Bishop sacrifice

When it comes to sexuality, the Church of England remains uneasily in the closet.

When it was announced that the Church of England had established an advisory group on human sexuality, consisting of four bishops and a retired civil servant, there was some criticism of the fact that all its members were (ahem) male. But that was only to be expected, and not just because it happens to be a group of bishops, which remains, for the time being at least, an exclusively male club. In Anglican parlance, "human sexuality" is code for, "What do we do about the gays?"

Overt homophobia is increasingly a fringe element in British Christianity these days, represented best by the likes of Stephen Green. Last week, the founder of Christian Voice claimed to have persuaded God to punish Tesco for its support of a gay pride event ("Significantly, we prayed for a drop in their share price").

Meanwhile, the mainstream churches continue to move at varying speeds in the same general direction as the rest of society. Not that you'd realise it from the tone of much of the coverage.

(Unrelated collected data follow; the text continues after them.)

(** * HMDB51 clip dataset and batching loader (src/dataset.py)

    A shallow embedding of [dataset.py]: the [HMDB51] dataset class, which
    builds a labelled sample list from a train/test directory split and hands
    it to torchvision's [VideoClips], and [BuildDataLoader], which configures
    a [DataLoader] and defines the collation function [collect_fn].

    Python values are modelled as follows.
    - [int] is [Z]; [str] is [string], compared code point by code point;
    - a [list] is a [list], indexed the way Python indexes (negative indices
      count from the end, anything else raises [IndexError]);
    - a [dict] is an association list in insertion order;
    - an exception is a constructor of [exn], and code that can raise
      returns a [result];
    - the directory tree and torchvision's [VideoClips] are interfaces, type
      classes whose operations the code calls; [os.path.join] and
      [torch.stack] are functions, and one pass of torch's [DataLoader] is
      modelled from what the specification says of it. *)

From Stdlib Require Import String Ascii List ZArith Lia Bool Arith.
From Stdlib Require Import Sorting.Sorted Sorting.Permutation.
Import ListNotations.

Open Scope string_scope.
Open Scope list_scope.
Open Scope Z_scope.

Set Implicit Arguments.

(** ** Exceptions and the error monad *)

Inductive exn : Set :=
| IndexError
| KeyError
| RuntimeError
| OSError
| ValueError.

Inductive result (A : Type) : Type :=
| Ok (a : A)
| Raise (e : exn).

Arguments Ok {A} a.
Arguments Raise {A} e.

Definition bind {A B : Type} (r : result A) (k : A -> result B) : result B :=
  match r with
  | Ok a => k a
  | Raise e => Raise e
  end.

Declare Scope result_scope.
Delimit Scope result_scope with result.

Notation "x <- c1 ;; c2" := (bind c1 (fun x => c2))
  (at level 100, c1 at next level, right associativity) : result_scope.
Notation "' pat <- c1 ;; c2" := (bind c1 (fun x => match x with pat => c2 end))
  (at level 100, pat pattern, c1 at next level, right associativity) : result_scope.

(** [for x in l: s = body(x, s)], where the body may raise. *)
Fixpoint for_each {A S : Type} (l : list A) (body : A -> S -> result S) (s : S)
  : result S :=
  match l with
  | [] => Ok s
  | x :: l' => bind (body x s) (for_each l' body)
  end.

(** ** Python sequences *)

(** [l[i]]: a non-negative index counts from the front, a negative one from
    the end, and an index outside [-len(l), len(l))] raises [IndexError]. *)
Definition py_getitem {A : Type} (l : list A) (i : Z) : result A :=
  let n := Z.of_nat (length l) in
  let j := if i <? 0 then i + n else i in
  if (0 <=? j) && (j <? n) then
    match nth_error l (Z.to_nat j) with
    | Some a => Ok a
    | None => Raise IndexError
    end
  else Raise IndexError.

(** [enumerate(l, start)] *)
Fixpoint enumerate_from {A : Type} (start : Z) (l : list A) : list (Z * A) :=
  match l with
  | [] => []
  | x :: l' => (start, x) :: enumerate_from (start + 1) l'
  end.

Definition enumerate {A : Type} (l : list A) : list (Z * A) := enumerate_from 0 l.

(** [range(n)] *)
Definition range (n : nat) : list Z := map Z.of_nat (seq 0 n).

(** ** Ordering of Python values and [sorted] *)

(** [sorted(l)] is a stable sort that only ever asks [x < y].  On the total
    orders used here the stable sorted permutation is unique, so any stable
    algorithm models it; this one inserts each element in front of the first
    one that is not smaller. *)
Section Sorted.
Variable A : Type.
Variable ltb : A -> A -> bool.

Fixpoint insert (x : A) (l : list A) : list A :=
  match l with
  | [] => [x]
  | y :: l' => if ltb y x then y :: insert x l' else x :: y :: l'
  end.

Fixpoint sorted (l : list A) : list A :=
  match l with
  | [] => []
  | x :: l' => insert x (sorted l')
  end.
End Sorted.

(** [a] may stand before [b] in a sorted list: [b < a] does not hold. *)
Definition le {A : Type} (ltb : A -> A -> bool) (a b : A) : Prop :=
  ltb b a = false.

(** [a < b] on [str]. *)
Definition str_ltb (a b : string) : bool := String.ltb a b.

(** Comparison of two lists of [str]: the first position where they differ
    decides, and a proper prefix is smaller. *)
Fixpoint list_compare (a b : list string) : comparison :=
  match a, b with
  | [], [] => Eq
  | [], _ :: _ => Lt
  | _ :: _, [] => Gt
  | x :: a', y :: b' =>
      match String.compare x y with
      | Eq => list_compare a' b'
      | c => c
      end
  end.

(** One item of [os.walk]: [(dirpath, dirnames, filenames)]. *)
Definition walk_entry : Type := string * list string * list string.

(** Comparison of two such tuples, component by component. *)
Definition walk_entry_compare (a b : walk_entry) : comparison :=
  let '(d1, s1, f1) := a in
  let '(d2, s2, f2) := b in
  match String.compare d1 d2 with
  | Eq => match list_compare s1 s2 with
          | Eq => list_compare f1 f2
          | c => c
          end
  | c => c
  end.

Definition walk_entry_ltb (a b : walk_entry) : bool :=
  match walk_entry_compare a b with
  | Lt => true
  | _ => false
  end.

(** ** [dict] with [str] keys, in insertion order *)

Section Dict.
Variable V : Type.

Definition dict : Type := list (string * V).

(** [d[k] = v]: an existing key keeps its place and takes the new value, a
    new key goes to the end. *)
Fixpoint dict_set (d : dict) (k : string) (v : V) : dict :=
  match d with
  | [] => [(k, v)]
  | (k', v') :: d' =>
      if String.eqb k' k then (k', v) :: d' else (k', v') :: dict_set d' k v
  end.

Fixpoint dict_find (d : dict) (k : string) : option V :=
  match d with
  | [] => None
  | (k', v') :: d' => if String.eqb k' k then Some v' else dict_find d' k
  end.

(** [d[k]], which raises [KeyError] when [k] is missing. *)
Definition dict_get (d : dict) (k : string) : result V :=
  match dict_find d k with
  | Some v => Ok v
  | None => Raise KeyError
  end.

(** [d.keys()] *)
Definition dict_keys (d : dict) : list string := map fst d.
End Dict.

(** ** [os.path.join] (posixpath) for two components *)

Definition starts_with_sep (s : string) : bool :=
  match s with
  | String c _ => Ascii.eqb c "/"%char
  | EmptyString => false
  end.

Fixpoint ends_with_sep (s : string) : bool :=
  match s with
  | EmptyString => false
  | String c EmptyString => Ascii.eqb c "/"%char
  | String _ s' => ends_with_sep s'
  end.

Definition os_path_join (a b : string) : string :=
  if starts_with_sep b then b
  else if (String.eqb a "") || ends_with_sep a then (a ++ b)%string
  else (a ++ "/" ++ b)%string.

(** ** The libraries the module calls *)

(** The directory tree, seen through the three calls the constructor makes.
    [list_dir] is torchvision's: the names of the directories directly under
    a path, an error when the path cannot be listed.  [os_walk top] is
    [os.walk(top, followlinks=True)]; it skips what it cannot read. *)
Class FileSystem : Type := {
  list_dir : string -> result (list string);
  os_walk : string -> list walk_entry;
  os_path_isfile : string -> bool
}.

(** The arguments [__init__] passes on to [VideoClips] unchanged. *)
Record clip_args (Metadata : Type) : Type := {
  frames_per_clip : Z;
  step_between_clips : Z;
  frame_rate : option Z;
  _precomputed_metadata : option Metadata;
  num_workers : Z;
  _video_width : Z;
  _video_height : Z;
  _video_min_dimension : Z;
  _audio_samples : Z
}.

(** torchvision's [VideoClips]: the clip collection.  [vc_get_clip c idx] is
    [c.get_clip(idx)], a tuple [(video, audio, info, video_idx)];
    [vc_video_paths c] is the attribute [c.video_paths], the source videos
    that [video_idx] counts; [vc_num_clips c] is [c.num_clips()], which
    raises when the collection has no count to give (it does on a collection
    of no video).  The constructor decodes the files it is given: an
    instance stands for the decoder together with what the video files
    hold, and [FileSystem] for the names in the tree only. *)
Class VideoClipsAPI : Type := {
  Video : Type;
  Audio : Type;
  Info : Type;
  Metadata : Type;
  VC : Type;
  VideoClips : list string -> clip_args Metadata -> VC;
  vc_metadata : VC -> Metadata;
  vc_subset : VC -> list Z -> VC;
  vc_num_clips : VC -> result Z;
  vc_get_clip : VC -> Z -> result (Video * Audio * Info * Z);
  vc_video_paths : VC -> list string
}.

(** * class HMDB51 *)

Module HMDB51.
Section HMDB51.
Context {FS : FileSystem} {API : VideoClipsAPI}.

(** The attributes [__init__] assigns.  Those the base class
    [VisionDataset] sets ([root] and its own transforms) are left out: no
    method of [HMDB51] reads them. *)
Record t : Type := {
  samples : list (string * Z);
  train : bool;
  classes : list string;
  video_clips_metadata : Metadata;
  indices : list Z;
  video_clips : VC;
  transform : option (Video -> Video)
}.

(** Lines 74-78. *)
Definition get_indices (video_list : list string) : list Z :=
  fold_left
    (fun indices '(video_index, video_path) => indices ++ [video_index])
    (enumerate video_list) [].

(** Lines 33-36: the directory of the split. *)
Definition split_root (root : string) (train : bool) : string :=
  if train then (root ++ "/train")%string else (root ++ "/test")%string.

(** Line 38: [{class_: i for (i, class_) in enumerate(classes)}]. *)
Definition class_to_idx_of (classes : list string) : dict Z :=
  fold_left (fun d '(i, class_) => dict_set d class_ i) (enumerate classes) [].

(** Lines 44-48: the files of one directory of the walk. *)
Definition collect_dir (class_index : Z) (samples : list (string * Z))
  (entry : walk_entry) : list (string * Z) :=
  let '(root_curr, _, fnames) := entry in
  fold_left
    (fun samples fname =>
       let path := os_path_join root_curr fname in
       if os_path_isfile path then samples ++ [(path, class_index)]
       else samples)
    (sorted str_ltb fnames) samples.
Definition _get_soma_props (ps : pval) : SomaProps :=
  {| so_pos := ps;
     so_L := p_all "L2Pyr_soma_L";
     so_diam := p_all "L2Pyr_soma_diam";
     so_cm := p_all "L2Pyr_soma_cm";
     so_Ra := p_all "L2Pyr_soma_Ra";
     so_name := "L2Pyr" |}.

(** The length and the diameter the simulator gives a section for its
    3-D points, see [pt3d]. *)
Variable shape3d : list (Q * Q * Q * Q) -> Q * Q.

(** [basic_shape] gives the soma and the first seven entries of
    [self.list_dend] their 3-D points. *)
Definition basic_shape (c : Cell) : res Cell :=
  let c := with_soma
             (pt3d shape3d [pt3 (-50) 765 0 1; pt3 (-50) 778 0 1] (soma c)) c in
  c ← Pyr.set_list_dend 0
        (pt3d shape3d [pt3 (-50) 778 0 1; pt3 (-50) 813 0 1]) c;
  c ← Pyr.set_list_dend 1
        (pt3d shape3d [pt3 (-50) 813 0 1; pt3 (-250) 813 0 1]) c;
  c ← Pyr.set_list_dend 2
        (pt3d shape3d [pt3 (-50) 813 0 1; pt3 (-50) 993 0 1]) c;
  c ← Pyr.set_list_dend 3
        (pt3d shape3d [pt3 (-50) 993 0 1; pt3 (-50) 1133 0 1]) c;
  c ← Pyr.set_list_dend 4
        (pt3d shape3d [pt3 (-50) 765 0 1; pt3 (-50) 715 0 1]) c;
  c ← Pyr.set_list_dend 5
        (pt3d shape3d [pt3 (-50) 715 0 1; pt3 (-156) 609 0 1]) c;
  Pyr.set_list_dend 6
    (pt3d shape3d [pt3 (-50) 715 0 1; pt3 56 609 0 1]) c.

Definition topol (c : Cell) : res Cell :=
  c ← Pyr.connect_dend "apical_trunk" Soma 1 0 c;
  c ← Pyr.connect_dend "apical_1" (Dend "apical_trunk") 1 0 c;
  c ← Pyr.connect_dend "apical_tuft" (Dend "apical_1") 1 0 c;
  c ← Pyr.connect_dend "apical_oblique" (Dend "apical_trunk") 1 0 c;
  c ← Pyr.connect_dend "basal_1" Soma 0 0 c;
  c ← Pyr.connect_dend "basal_2" (Dend "basal_1") 1 0 c;
  c ← Pyr.connect_dend "basal_3" (Dend "basal_1") 1 0 c;
  basic_shape c.

Definition geom (p_dend : list (string * DendProps)) (c : Cell) : res Cell :=
  let c := with_soma (set_L 22.1 (soma c)) c in
  c ← Pyr.set_list_dend 0 (set_L 59.5) c;
  c ← Pyr.set_list_dend 1 (set_L 340) c;
  c ← Pyr.set_list_dend 2 (set_L 306) c;
  c ← Pyr.set_list_dend 3 (set_L 238) c;
  c ← Pyr.set_list_dend 4 (set_L 85) c;
  c ← Pyr.set_list_dend 5 (set_L 255) c;
  c ← Pyr.set_list_dend 6 (set_L 255) c;
  let c := with_soma (set_diam 23.4 (soma c)) c in
  c ← Pyr.set_list_dend 0 (set_diam 4.25) c;
  c ← Pyr.set_list_dend 1 (set_diam 3.91) c;
  c ← Pyr.set_list_dend 2 (set_diam 4.08) c;
  c ← Pyr.set_list_dend 3 (set_diam 3.4) c;
  c ← Pyr.set_list_dend 4 (set_diam 4.25) c;
  c ← Pyr.set_list_dend 5 (set_diam 2.72) c;
  c ← Pyr.set_list_dend 6 (set_diam 2.72) c;
  Pyr.set_dend_props p_dend c.

Definition _biophys_soma (c : Cell) : Cell :=
  let s := soma c in
  let s := insert_mech "hh2" s in
  let s := set_range "gkbar_hh2" (p_all "L2Pyr_soma_gkbar_hh2") s in
  let s := set_range "gl_hh2" (p_all "L2Pyr_soma_gl_hh2") s in
  let s := set_range "el_hh2" (p_all "L2Pyr_soma_el_hh2") s in
  let s := set_range "gnabar_hh2" (p_all "L2Pyr_soma_gnabar_hh2") s in
  let s := insert_mech "km" s in
  let s := set_range "gbar_km" (p_all "L2Pyr_soma_gbar_km") s in
  with_soma s c.

(** The body of the loop of [_biophys_dends] for one dendrite. *)
Definition biophys_dend (s : Sec) : Sec :=
  let s := insert_mech "hh2" s in
  let s := set_range "gkbar_hh2" (p_all "L2Pyr_dend_gkbar_hh2") s in
  let s := set_range "gl_hh2" (p_all "L2Pyr_dend_gl_hh2") s in
  let s := set_range "gnabar_hh2" (p_all "L2Pyr_dend_gnabar_hh2") s in
  let s := set_range "el_hh2" (p_all "L2Pyr_dend_el_hh2") s in
  let s := insert_mech "km" s in
  set_range "gbar_km" (p_all "L2Pyr_dend_gbar_km") s.

Definition _biophys_dends (c : Cell) : Cell :=
  with_dends (biophys_dend <$> dends c) c.

(** [L2Pyr(gid, pos, p)], from the resolved parameters on.  The two calls
    into [cell.py] that follow the steps below ([dipole_insert] and
    [record_current_soma]) attach recording machinery and leave the
    attributes modelled here alone. *)
Definition __init__ (g : Z) (ps : pval) : res Cell :=
  let p_soma := _get_soma_props ps in
  let c := Pyr.__init__ g p_soma in
  let p_dend := Pyr._get_dend_props p_all c in
  let p_syn := Pyr._get_syn_props p_all c in
  let c := with_celltype "L2_pyramidal" c in
  let c := Pyr.create_dends p_dend c in
  c ← topol c;
  c ← geom p_dend c;
  let c := _biophys_soma c in
  let c := _biophys_dends c in
  let c := with_yscale (Pyr.get_sectnames c) c in
  Pyr._synapse_create p_syn c.

End WithParams.
End L2Pyr.

(** ** class [L5Pyr] *)

Module L5Pyr.
Section WithParams.

Variable p_all : string -> Q.

Definition __get_soma_props (ps : pval) : SomaProps :=
  {| so_pos := ps;
     so_L := p_all "L5Pyr_soma_L";
     so_diam := p_all "L5Pyr_soma_diam";
     so_cm := p_all "L5Pyr_soma_cm";
     so_Ra := p_all "L5Pyr_soma_Ra";
     so_name := "L5Pyr" |}.

(** The length and the diameter the simulator gives a section for its
    3-D points, see [pt3d]. *)
Variable shape3d : list (Q * Q * Q * Q) -> Q * Q.

(** [basic_shape] gives the soma and the first eight entries of
    [self.list_dend] their 3-D points. *)
Definition basic_shape (c : Cell) : res Cell :=
  let c := with_soma
             (pt3d shape3d [pt3 0 0 0 1; pt3 0 23 0 1] (soma c)) c in
  c ← Pyr.set_list_dend 0 (pt3d shape3d [pt3 0 23 0 1; pt3 0 83 0 1]) c;
  c ← Pyr.set_list_dend 1 (pt3d shape3d [pt3 0 83 0 1; pt3 (-150) 83 0 1]) c;
  c ← Pyr.set_list_dend 2 (pt3d shape3d [pt3 0 83 0 1; pt3 0 483 0 1]) c;
  c ← Pyr.set_list_dend 3 (pt3d shape3d [pt3 0 483 0 1; pt3 0 883 0 1]) c;
  c ← Pyr.set_list_dend 4 (pt3d shape3d [pt3 0 883 0 1; pt3 0 1133 0 1]) c;
  c ← Pyr.set_list_dend 5 (pt3d shape3d [pt3 0 0 0 1; pt3 0 (-50) 0 1]) c;
  c ← Pyr.set_list_dend 6
        (pt3d shape3d [pt3 0 (-50) 0 1; pt3 (-106) (-156) 0 1]) c;
  Pyr.set_list_dend 7
    (pt3d shape3d [pt3 0 (-50) 0 1; pt3 106 (-156) 0 1]) c.
(** The events of the home screen that can come between the click on
    "Find Ingredients from Photo" and the answer of the service. *)
Definition duringRecognition (e : Ui.Event) : bool :=
  match e with
  | Ui.TypeInput _ | Ui.SubmitAdd | Ui.ClickPopular _ | Ui.ClickRemove _
  | Ui.ClickDietary _ | Ui.ChooseImage _ _ | Ui.ClickMinus | Ui.ClickPlus
  | Ui.ChooseCuisine _ => true
  | _ => false
  end.

(** What the recipes screen keeps through a session, before and after
    the filter effect has run: the list shown is a part of the fetched
    list, in its order, and holds no recipe of more than 120 minutes; the
    selected difficulties are among the three buttons, each once; the bound
    is a position of the slider; and while the request is under way there
    is no error, no recipe and nothing listed. *)
Definition recipesScreenOk (r : RecipesPage.State) : Prop :=
  Subsequence (RecipesPage.filteredRecipes r) (RecipesPage.recipes r)
  /\ (forall recipe, In recipe (RecipesPage.filteredRecipes r) ->
                     (Recipe.cookingTime recipe <= 120)%Z)
  /\ NoDup (RecipesPage.difficultyFilter r)
  /\ incl (RecipesPage.difficultyFilter r) ["Easy"; "Medium"; "Hard"]
  /\ (10 <= RecipesPage.maxTimeFilter r <= 120)%Z
  /\ (RecipesPage.maxTimeFilter r mod 5 = 0)%Z
  /\ (RecipesPage.isLoading r = true ->
      RecipesPage.error r = None /\ RecipesPage.recipes r = []
      /\ RecipesPage.filteredRecipes r = []).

In the case of the Church of England, there are currently two major sticking points, which may or may not be linked: the question of whether civil partnership ceremonies should be allowed to take place in church, and the question of whether openly gay men, even if celibate, should be allowed to become bishops. In both cases the present situation is one of studied hypocrisy.

The second issue has been bubbling away at least since 2003, when the then Canon Jeffrey John (who has a civil partner) failed to be appointed to the relatively lowly post of bishop of Reading, despite having been offered the job in quite clear terms.

There's no doubt that John was shabbily treated. As soon as the appointment was mooted, John became the target of a campaign of ugly homophobia -- even though he described himself as celibate and thus eligible.

Homosexual orientation, the current church doublethink has it, is not sinful in itself; it only becomes sinful if you do something about it. But such subtleties were lost on religious conservatives at home and abroad, who could only recoil in sheer horror at the idea of a "gay bishop".

As a celibate gay man, John would have been in the same position as countless bishops in the past. He would not even, well-informed observers suggested, have been the first gay bishop of Reading. The only material difference was that he had taken advantage of changes in the law to contract a civil partnership. He was, that it, open and honest about his orientation, unwilling to engage in the dissimulation and evasion that was traditional and, in previous eras of repression, mandatory.

As so often happens, the cracks were papered over and a face-saving formula devised. Jeffrey John was made Dean of St Albans, arguably a more high-profile and powerful job than bishop of Reading. But he couldn't call himself "Right Reverend" or wear the pointy hat.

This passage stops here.